### INFORMATION
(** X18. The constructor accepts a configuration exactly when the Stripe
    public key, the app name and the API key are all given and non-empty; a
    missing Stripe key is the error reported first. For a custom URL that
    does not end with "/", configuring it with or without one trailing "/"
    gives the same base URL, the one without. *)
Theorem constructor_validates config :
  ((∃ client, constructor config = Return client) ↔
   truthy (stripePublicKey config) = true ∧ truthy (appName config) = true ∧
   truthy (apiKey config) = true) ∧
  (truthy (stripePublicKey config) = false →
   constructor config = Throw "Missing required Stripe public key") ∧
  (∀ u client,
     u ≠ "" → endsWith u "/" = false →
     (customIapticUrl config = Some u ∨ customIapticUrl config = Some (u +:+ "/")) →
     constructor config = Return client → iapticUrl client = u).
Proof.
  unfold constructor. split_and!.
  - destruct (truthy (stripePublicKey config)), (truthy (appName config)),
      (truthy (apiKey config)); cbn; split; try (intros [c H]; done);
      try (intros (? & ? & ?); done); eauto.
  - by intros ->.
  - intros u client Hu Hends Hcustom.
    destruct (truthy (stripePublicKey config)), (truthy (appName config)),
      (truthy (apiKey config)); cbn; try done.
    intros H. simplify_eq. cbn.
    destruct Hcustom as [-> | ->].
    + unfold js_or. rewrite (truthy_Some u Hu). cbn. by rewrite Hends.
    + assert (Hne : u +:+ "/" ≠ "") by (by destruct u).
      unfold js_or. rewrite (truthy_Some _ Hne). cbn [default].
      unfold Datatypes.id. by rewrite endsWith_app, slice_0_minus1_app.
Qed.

---

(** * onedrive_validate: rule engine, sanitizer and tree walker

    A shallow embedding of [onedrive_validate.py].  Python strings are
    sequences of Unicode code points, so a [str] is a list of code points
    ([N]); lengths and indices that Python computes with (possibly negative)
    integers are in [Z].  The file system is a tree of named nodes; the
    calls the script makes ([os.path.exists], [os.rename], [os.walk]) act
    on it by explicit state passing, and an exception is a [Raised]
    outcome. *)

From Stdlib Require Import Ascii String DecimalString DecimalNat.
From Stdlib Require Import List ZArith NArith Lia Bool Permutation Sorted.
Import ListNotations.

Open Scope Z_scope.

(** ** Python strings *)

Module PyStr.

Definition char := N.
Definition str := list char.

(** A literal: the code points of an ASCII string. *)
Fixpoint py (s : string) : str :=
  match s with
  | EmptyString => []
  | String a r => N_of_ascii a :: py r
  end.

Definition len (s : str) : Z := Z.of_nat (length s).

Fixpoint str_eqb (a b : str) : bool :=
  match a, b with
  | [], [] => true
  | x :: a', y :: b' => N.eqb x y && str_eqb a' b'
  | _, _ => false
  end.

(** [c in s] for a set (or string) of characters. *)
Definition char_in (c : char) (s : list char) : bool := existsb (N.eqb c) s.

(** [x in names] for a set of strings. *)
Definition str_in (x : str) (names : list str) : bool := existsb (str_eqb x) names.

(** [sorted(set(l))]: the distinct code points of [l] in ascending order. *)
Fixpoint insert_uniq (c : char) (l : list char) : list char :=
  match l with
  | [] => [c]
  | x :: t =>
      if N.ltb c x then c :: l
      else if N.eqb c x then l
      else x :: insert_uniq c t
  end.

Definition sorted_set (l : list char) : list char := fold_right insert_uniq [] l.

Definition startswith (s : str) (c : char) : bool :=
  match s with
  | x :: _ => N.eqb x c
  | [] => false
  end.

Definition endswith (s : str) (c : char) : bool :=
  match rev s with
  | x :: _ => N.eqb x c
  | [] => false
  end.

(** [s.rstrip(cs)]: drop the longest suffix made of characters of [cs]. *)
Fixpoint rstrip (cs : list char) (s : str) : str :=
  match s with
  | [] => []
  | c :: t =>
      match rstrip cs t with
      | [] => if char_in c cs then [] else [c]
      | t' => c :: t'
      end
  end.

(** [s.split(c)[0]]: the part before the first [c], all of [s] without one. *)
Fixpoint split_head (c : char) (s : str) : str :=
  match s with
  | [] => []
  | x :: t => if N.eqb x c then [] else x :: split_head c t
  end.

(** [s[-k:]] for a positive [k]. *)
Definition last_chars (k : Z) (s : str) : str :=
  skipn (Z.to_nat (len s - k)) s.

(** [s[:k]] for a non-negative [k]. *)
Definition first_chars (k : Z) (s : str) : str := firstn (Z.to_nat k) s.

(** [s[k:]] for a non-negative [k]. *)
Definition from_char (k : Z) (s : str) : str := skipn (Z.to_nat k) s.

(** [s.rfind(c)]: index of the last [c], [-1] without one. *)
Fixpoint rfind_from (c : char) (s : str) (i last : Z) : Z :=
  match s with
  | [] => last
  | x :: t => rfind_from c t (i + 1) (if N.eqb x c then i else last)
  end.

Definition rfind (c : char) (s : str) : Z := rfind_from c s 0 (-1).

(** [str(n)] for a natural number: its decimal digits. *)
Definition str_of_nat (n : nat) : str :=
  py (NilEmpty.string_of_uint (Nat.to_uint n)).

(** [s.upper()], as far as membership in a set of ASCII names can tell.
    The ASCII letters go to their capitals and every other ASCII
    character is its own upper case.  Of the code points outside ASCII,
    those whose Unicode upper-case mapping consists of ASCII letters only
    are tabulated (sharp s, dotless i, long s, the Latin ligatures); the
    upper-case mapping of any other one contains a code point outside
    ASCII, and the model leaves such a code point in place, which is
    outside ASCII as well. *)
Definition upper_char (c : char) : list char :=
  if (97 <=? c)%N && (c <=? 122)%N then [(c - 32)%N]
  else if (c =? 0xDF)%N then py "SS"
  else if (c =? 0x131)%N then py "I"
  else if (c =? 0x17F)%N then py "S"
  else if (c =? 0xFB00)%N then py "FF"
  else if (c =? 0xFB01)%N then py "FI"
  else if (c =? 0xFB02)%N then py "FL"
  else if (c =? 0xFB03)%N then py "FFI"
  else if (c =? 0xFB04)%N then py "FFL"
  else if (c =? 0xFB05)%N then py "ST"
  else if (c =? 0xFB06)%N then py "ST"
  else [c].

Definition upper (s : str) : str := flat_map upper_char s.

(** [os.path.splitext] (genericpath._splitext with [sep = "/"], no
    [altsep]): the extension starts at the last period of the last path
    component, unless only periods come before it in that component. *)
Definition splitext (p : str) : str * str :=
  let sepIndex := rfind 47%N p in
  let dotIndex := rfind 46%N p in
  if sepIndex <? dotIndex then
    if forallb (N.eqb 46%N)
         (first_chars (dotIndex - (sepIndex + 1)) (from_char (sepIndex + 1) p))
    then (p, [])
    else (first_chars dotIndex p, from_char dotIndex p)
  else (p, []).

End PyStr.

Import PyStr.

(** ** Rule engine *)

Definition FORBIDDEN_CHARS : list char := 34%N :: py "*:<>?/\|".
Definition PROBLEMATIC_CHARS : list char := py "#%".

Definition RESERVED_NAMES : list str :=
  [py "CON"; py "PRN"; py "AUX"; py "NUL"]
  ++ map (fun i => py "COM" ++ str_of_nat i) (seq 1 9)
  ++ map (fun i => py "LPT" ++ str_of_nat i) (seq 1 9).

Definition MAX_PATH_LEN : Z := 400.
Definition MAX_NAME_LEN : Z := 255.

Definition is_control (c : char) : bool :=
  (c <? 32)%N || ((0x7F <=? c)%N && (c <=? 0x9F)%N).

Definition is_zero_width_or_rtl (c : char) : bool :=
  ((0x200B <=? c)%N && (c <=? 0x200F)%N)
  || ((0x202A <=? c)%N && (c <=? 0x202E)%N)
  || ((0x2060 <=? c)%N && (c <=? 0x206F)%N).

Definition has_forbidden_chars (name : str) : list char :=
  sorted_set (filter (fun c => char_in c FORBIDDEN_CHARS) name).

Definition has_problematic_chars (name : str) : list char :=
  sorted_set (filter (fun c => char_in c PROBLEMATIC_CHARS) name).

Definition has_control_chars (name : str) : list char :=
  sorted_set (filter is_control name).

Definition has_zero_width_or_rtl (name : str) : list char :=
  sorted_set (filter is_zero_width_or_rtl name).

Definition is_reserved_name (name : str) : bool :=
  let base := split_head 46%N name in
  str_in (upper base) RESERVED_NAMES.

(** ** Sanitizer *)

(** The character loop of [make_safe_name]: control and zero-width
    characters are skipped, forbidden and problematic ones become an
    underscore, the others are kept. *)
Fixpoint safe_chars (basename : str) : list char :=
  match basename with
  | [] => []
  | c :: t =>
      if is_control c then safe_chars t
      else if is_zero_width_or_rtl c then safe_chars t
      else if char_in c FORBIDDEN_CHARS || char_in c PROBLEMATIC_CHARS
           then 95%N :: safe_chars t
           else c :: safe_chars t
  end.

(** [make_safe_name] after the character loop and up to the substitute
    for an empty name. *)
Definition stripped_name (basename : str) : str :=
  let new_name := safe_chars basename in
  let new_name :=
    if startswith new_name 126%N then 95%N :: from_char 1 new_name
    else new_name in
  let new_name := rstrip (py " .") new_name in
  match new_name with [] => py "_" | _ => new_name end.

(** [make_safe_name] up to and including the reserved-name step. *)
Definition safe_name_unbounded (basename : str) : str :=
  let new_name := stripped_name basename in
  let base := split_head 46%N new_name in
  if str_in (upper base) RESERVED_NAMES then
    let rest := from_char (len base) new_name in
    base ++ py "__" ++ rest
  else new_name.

...

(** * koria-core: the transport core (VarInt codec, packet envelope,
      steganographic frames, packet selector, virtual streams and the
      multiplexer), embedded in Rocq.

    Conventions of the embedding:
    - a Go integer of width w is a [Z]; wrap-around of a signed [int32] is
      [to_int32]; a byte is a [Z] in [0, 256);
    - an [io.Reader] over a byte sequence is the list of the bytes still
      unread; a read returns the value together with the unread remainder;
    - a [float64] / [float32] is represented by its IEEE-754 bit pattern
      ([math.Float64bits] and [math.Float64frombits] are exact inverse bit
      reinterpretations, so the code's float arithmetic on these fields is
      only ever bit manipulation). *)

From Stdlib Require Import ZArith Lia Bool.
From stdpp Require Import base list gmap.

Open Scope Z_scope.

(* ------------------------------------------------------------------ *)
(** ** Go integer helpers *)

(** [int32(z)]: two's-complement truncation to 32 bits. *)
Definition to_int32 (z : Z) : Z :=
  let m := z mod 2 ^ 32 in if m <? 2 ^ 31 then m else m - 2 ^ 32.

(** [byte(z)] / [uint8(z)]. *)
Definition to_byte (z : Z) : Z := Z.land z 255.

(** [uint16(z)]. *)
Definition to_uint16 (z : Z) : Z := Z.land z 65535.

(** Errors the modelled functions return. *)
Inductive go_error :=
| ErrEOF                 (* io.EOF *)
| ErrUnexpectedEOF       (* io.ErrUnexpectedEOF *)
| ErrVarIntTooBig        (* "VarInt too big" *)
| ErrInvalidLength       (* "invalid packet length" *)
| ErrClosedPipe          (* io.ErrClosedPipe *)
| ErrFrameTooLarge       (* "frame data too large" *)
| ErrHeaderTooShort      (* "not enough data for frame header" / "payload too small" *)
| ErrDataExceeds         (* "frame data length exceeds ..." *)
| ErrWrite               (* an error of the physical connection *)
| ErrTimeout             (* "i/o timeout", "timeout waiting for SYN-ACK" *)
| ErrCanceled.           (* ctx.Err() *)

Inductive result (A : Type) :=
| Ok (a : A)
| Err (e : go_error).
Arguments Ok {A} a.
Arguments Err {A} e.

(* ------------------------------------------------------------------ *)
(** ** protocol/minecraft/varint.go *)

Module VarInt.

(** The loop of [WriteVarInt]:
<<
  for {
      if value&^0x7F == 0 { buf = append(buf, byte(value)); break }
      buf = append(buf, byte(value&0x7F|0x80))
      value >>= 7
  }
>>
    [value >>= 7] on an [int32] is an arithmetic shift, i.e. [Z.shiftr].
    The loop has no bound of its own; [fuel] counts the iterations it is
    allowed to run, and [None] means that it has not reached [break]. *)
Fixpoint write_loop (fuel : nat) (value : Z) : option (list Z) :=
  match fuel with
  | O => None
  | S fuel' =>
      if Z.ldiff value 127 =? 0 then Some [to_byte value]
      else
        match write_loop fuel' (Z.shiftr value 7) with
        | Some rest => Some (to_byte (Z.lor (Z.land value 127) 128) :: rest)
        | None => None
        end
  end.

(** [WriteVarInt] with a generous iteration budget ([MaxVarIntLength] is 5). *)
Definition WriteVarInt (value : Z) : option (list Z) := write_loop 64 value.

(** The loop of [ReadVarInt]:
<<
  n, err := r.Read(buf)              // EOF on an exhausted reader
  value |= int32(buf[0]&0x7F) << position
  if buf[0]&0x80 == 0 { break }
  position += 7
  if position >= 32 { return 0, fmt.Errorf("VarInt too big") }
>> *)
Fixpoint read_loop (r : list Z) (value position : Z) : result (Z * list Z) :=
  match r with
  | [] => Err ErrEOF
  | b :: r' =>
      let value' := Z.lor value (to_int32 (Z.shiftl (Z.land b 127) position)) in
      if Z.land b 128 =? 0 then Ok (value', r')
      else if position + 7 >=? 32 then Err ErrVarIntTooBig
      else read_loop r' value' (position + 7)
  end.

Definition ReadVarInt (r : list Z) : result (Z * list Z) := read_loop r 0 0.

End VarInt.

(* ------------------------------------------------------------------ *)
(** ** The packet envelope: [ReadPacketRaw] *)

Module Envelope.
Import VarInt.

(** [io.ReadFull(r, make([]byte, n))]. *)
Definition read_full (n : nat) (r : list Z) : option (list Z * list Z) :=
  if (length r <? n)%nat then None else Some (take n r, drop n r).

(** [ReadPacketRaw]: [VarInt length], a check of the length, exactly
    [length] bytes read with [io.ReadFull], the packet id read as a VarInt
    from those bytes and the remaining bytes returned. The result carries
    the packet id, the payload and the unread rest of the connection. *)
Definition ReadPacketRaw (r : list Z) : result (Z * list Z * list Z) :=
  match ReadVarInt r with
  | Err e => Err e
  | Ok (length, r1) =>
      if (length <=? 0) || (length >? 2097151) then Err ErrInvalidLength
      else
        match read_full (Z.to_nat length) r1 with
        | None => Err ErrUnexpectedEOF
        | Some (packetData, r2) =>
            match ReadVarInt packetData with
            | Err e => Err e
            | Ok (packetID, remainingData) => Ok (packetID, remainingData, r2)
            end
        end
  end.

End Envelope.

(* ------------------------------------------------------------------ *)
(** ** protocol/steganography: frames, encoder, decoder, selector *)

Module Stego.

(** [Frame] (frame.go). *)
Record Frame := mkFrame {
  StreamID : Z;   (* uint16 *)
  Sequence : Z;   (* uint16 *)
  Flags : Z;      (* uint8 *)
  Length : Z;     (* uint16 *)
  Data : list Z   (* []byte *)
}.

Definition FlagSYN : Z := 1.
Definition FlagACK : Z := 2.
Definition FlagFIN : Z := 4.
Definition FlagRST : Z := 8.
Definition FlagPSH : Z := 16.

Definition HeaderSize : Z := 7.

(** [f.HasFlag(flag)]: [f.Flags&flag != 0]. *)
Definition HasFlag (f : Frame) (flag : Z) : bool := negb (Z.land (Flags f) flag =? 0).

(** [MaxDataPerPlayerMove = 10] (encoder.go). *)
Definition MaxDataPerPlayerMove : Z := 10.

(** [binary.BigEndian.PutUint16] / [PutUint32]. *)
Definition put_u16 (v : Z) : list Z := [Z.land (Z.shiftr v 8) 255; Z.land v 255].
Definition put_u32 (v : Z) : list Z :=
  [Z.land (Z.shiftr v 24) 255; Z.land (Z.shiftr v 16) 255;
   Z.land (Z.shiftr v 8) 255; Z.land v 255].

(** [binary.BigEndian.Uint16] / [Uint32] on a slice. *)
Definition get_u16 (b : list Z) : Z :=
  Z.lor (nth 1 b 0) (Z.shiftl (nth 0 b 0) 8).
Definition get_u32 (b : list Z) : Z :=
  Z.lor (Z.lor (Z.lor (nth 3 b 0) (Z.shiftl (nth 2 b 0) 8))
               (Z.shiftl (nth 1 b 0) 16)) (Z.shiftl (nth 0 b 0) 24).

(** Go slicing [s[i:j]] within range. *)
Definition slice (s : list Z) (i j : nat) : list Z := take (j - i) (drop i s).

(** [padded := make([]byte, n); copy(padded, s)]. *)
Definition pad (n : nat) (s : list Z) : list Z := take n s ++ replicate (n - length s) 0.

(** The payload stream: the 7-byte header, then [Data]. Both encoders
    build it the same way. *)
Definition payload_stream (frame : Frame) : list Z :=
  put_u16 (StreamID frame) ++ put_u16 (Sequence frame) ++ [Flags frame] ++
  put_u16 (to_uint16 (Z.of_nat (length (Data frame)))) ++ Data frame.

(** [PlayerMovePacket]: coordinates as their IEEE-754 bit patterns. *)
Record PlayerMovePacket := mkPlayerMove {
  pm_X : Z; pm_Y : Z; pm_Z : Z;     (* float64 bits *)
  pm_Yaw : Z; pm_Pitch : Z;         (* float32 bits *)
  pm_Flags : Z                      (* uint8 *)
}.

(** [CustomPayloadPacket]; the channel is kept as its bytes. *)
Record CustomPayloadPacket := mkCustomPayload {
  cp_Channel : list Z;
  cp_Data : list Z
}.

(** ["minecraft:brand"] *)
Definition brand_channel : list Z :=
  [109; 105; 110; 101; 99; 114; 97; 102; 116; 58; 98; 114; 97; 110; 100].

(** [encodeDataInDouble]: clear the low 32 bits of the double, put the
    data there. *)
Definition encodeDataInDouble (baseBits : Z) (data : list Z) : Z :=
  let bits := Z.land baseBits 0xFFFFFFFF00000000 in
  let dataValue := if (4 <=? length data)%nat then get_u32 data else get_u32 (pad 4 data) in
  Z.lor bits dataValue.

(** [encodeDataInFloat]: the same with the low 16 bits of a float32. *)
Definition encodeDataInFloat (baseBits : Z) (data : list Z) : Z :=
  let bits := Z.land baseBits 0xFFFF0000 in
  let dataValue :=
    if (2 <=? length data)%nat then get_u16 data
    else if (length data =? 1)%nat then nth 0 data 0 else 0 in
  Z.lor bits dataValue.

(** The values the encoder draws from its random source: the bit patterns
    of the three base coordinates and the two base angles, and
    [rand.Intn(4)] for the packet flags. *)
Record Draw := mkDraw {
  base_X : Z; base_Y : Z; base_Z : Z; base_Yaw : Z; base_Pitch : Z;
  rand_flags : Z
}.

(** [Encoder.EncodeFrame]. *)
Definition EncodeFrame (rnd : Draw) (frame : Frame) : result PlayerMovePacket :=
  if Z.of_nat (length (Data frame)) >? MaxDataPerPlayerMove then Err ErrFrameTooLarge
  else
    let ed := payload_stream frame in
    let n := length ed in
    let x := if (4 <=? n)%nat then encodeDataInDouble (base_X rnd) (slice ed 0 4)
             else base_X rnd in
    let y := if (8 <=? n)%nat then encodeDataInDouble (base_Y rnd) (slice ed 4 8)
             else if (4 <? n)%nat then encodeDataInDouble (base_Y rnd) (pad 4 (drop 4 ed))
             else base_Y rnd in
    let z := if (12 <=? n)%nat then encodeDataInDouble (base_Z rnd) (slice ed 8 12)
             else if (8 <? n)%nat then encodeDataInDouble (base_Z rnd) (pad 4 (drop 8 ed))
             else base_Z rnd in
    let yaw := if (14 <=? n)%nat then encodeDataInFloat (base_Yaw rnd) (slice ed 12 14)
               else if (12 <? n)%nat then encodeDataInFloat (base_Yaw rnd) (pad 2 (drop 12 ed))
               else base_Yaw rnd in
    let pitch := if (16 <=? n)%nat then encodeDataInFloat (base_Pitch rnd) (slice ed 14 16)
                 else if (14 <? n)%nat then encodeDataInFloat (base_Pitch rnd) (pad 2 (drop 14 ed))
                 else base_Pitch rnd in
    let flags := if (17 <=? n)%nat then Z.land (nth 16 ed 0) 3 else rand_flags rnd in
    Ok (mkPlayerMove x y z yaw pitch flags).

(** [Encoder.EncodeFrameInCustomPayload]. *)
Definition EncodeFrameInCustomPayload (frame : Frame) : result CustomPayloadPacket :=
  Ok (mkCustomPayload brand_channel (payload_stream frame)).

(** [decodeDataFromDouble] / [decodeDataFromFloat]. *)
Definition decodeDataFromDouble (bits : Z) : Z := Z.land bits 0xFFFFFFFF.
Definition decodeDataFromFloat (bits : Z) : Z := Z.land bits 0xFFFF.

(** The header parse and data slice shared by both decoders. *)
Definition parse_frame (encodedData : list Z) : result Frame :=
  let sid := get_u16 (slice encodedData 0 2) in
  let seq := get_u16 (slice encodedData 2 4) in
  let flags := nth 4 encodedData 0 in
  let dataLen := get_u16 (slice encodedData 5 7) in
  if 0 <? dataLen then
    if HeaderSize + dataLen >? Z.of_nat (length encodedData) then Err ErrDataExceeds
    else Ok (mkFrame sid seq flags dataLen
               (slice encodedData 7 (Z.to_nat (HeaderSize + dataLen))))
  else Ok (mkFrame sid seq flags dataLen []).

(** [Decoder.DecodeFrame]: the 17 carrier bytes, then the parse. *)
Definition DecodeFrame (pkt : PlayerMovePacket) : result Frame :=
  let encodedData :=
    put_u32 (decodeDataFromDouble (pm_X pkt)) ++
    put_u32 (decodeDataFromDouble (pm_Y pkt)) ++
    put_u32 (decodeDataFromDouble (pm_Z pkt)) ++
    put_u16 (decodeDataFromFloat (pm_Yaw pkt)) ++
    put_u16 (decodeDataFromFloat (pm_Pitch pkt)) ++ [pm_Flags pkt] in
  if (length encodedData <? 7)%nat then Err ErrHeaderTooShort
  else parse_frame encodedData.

### ASSIGNMENT
Every line in the records above with the string "Stdlib" in it should be shown.

### SOLUTION TO THE EXERCISE
From Stdlib Require Import Ascii String DecimalString DecimalNat.
From Stdlib Require Import List ZArith NArith Lia Bool Permutation Sorted.
From Stdlib Require Import ZArith Lia Bool.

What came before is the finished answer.